Bioinformatics. 2016 Aug 1;32(15):2264-71. doi: 10.1093/bioinformatics/btw114. Epub 2016 Mar 7.
Similarity-based methods have been widely used in order to infer the properties of genes and gene products containing little or no experimental annotation. New approaches that overcome the limitations of methods that rely solely upon sequence similarity are attracting increased attention. One of these novel approaches is to use the organization of the structural domains in proteins.

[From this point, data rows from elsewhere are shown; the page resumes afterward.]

Lemma two_halves_steps m : wf m → zlen (m_fdContexts m) <= 150 →
  rtc step m (match two_halves m with Ret m' => m' | _ => m end).
Proof.
  intros Hw Hsz. destruct (two_halves m) as [m'| | | |] eqn:E; try done.
  destruct (addEvent_grow_spec 100 m) as (a & m1 & E1 & Hw1 & _ & _ & Ha & _); [done|done|].
  eapply rtc_l; [by apply (step_grow 100 a m m1)|].
  unfold two_halves in E. rewrite E1, ret_bind in E.
  apply bind_Ret in E as ([r2 m2] & E2 & ([r3 m3] & E3 & [= <-])%bind_Ret).
  pose proof (addEvent_steps true 200 12 5 READ None r2 m1 m2 Hw1 ltac:(lia) (or_introl eq_refl) E2) as Hs.
  etrans; [exact Hs|]. eapply rtc_once, (step_on true 100 11 a 100 WRITE None r3); [lia|by right| |exact E3].
  by apply (steps_keep m1 m2 Hw1 Hs).
Qed.
Lemma interleaved_reachable : rtc step (IOManager_new idle_sched) interleaved.
Proof. apply two_halves_steps; [apply new_wf|vm_compute; discriminate]. Qed.

Example pending_counts_events_witness :
  m_pendingEventCount interleaved = 2 ∧
  m_pendingEventCount interleaved = total (m_ctxs interleaved) (m_fdContexts interleaved) ∧
  (stopping interleaved = true → ∀ i a c, m_fdContexts interleaved !! i = Some a →
     m_ctxs interleaved !! a = Some c → c_events c = NONE) ∧
  ctl_valid (m_ctl interleaved).
Proof.
  split; [vm_compute; reflexivity|].
  destruct (pending_counts_events idle_sched interleaved interleaved_reachable) as (H1 & H2 & H3 & _).
  split; [exact H1|]. split; [exact H2|exact H3].
Defined.



(** A hang-up or an error on a descriptor that waits for one direction
    only stops the process: the idle loop turns EPOLLHUP and EPOLLERR into
    both events without masking them by the registered ones, and triggering
    the one that is not registered fails the assertion of [triggerEvent]. *)
Theorem hangup_asserts s m i a c event bits :
  rtc step (IOManager_new s) m → m_fdContexts m !! i = Some a → m_ctxs m !! a = Some c →
  event_ok event → c_events c = event → has bits (Z.lor EPOLLERR EPOLLHUP) = true →
  dispatch true (OnFd a bits) m = Panic "events & event".
Proof.
  intros Hr Hi Hc Hev Hce Hbits. pose proof (io_reachable_wf s m Hr) as Hw.
  destruct (wf_ctx _ Hw _ _ Hi) as (c0 & Hc0 & _ & Hok & _). rewrite Hc in Hc0. injection Hc0 as <-.
  apply (dispatch_half a c bits m Hc Hok); [by rewrite Hce|].
  unfold realEvent. rewrite Hbits. unfold has.
  assert (∀ x, x = EPOLLIN ∨ x = EPOLLOUT → Z.land (Z.lor bits (Z.lor EPOLLIN EPOLLOUT)) x = x) as Hl.
  { intros x Hx. rewrite Z.land_lor_distr_l.
    assert (Z.land (Z.lor EPOLLIN EPOLLOUT) x = x) as -> by (by destruct Hx as [-> | ->]).
    apply Z.bits_inj'. intros n _. rewrite Z.lor_spec, Z.land_spec.
    by destruct (Z.testbit bits n), (Z.testbit x n). }
  rewrite (Hl EPOLLIN) by (by left). rewrite (Hl EPOLLOUT) by (by right). done.
Qed.

Example hangup_asserts_witness :
  ∃ c, m_ctxs one_event !! 5 = Some c ∧
  dispatch true (OnFd 5 EPOLLHUP) one_event = Panic "events & event".
Proof.
  eexists. split; [vm_compute; reflexivity|].
  eapply (hangup_asserts idle_sched one_event 5 5 _ READ EPOLLHUP one_event_reachable);
    [vm_compute; reflexivity|vm_compute; reflexivity|by left|reflexivity|reflexivity].
Defined.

We propose a method for the automatic annotation of protein sequences in the UniProt Knowledgebase (UniProtKB) by comparing their domain architectures, classifying proteins based on the similarities and propagating functional annotation. The performance of this method was measured through a cross-validation analysis using the Gene Ontology (GO) annotation of a sub-set of UniProtKB/Swiss-Prot. The results demonstrate the effectiveness of this approach in detecting functional similarity with an average F-score: 0.85. We applied the method on nearly 55.3 million uncharacterized proteins in UniProtKB/TrEMBL resulted in 44 818 178 GO term predictions for 12 172 114 proteins. 22% of these predictions were for 2 812 016 previously non-annotated protein entries indicating the significance of the value added by this approach.
The results of the method are available at: ftp://ftp.ebi.ac.uk/pub/contrib/martin/DAAC/ CONTACT: tdogan@ebi.ac.uk
Supplementary data are available at Bioinformatics online.
基于相似性的方法已被广泛应用于推断几乎没有或完全没有实验注释的基因和基因产物的特性。克服仅依赖序列相似性方法局限性的新方法正受到越来越多的关注。这些新方法之一是利用蛋白质中结构域的组织方式。
我们提出了一种通过比较蛋白质序列的结构域架构、基于相似性对蛋白质进行分类并传播功能注释,来自动注释通用蛋白质知识库(UniProtKB)中蛋白质序列的方法。该方法的性能通过使用UniProtKB/Swiss-Prot子集的基因本体(GO)注释进行交叉验证分析来衡量。结果表明该方法在检测功能相似性方面是有效的,平均F值为0.85。我们将该方法应用于UniProtKB/TrEMBL中近5530万个未表征的蛋白质,为12172114个蛋白质产生了44818178个GO术语预测。这些预测中有22%是针对2812016个以前未注释的蛋白质条目,表明该方法所增加价值的重要性。
该方法的结果可在以下网址获取:ftp://ftp.ebi.ac.uk/pub/contrib/martin/DAAC/
补充数据可在《生物信息学》在线获取。